===== Data section
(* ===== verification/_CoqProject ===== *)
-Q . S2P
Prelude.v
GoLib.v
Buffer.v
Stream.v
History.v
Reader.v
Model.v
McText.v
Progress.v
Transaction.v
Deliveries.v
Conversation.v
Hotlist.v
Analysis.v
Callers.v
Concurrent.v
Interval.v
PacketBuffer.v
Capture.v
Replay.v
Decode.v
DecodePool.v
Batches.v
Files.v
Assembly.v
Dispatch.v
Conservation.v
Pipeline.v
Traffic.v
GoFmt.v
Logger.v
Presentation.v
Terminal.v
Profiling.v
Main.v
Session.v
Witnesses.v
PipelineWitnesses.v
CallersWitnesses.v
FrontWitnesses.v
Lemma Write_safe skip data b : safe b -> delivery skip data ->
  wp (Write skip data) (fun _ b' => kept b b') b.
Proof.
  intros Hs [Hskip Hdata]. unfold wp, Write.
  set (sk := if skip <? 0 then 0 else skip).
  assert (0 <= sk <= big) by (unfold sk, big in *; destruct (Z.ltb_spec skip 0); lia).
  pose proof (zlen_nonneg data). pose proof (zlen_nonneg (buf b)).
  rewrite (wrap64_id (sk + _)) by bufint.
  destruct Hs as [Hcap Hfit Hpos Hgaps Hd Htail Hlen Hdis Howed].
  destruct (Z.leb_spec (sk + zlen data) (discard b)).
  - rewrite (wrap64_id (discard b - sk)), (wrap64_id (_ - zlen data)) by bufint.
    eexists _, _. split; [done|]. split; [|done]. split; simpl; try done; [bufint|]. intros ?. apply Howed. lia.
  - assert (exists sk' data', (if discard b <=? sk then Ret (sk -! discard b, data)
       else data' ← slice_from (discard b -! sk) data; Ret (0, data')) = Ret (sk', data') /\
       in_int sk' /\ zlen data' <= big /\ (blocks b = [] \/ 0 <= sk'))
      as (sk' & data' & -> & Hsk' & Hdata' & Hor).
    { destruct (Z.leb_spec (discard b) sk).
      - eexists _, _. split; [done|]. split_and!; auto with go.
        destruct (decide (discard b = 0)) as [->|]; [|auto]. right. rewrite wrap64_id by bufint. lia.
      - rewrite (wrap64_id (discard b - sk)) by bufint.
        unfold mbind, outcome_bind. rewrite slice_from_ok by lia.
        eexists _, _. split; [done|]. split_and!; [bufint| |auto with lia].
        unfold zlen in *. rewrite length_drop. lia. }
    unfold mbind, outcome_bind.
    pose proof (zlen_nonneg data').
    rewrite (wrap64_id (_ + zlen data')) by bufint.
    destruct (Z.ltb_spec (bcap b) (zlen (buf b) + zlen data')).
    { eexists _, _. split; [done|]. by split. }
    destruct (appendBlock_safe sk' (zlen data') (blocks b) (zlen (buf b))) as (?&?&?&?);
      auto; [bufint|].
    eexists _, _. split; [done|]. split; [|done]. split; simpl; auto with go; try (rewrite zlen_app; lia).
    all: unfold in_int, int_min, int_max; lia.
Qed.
==========
- What is needed -
Write out every line from the data above that includes "else".

- Exercise answer -
  set (sk := if skip <? 0 then 0 else skip).
       else data' ← slice_from (discard b -! sk) data; Ret (0, data')) = Ret (sk', data') /\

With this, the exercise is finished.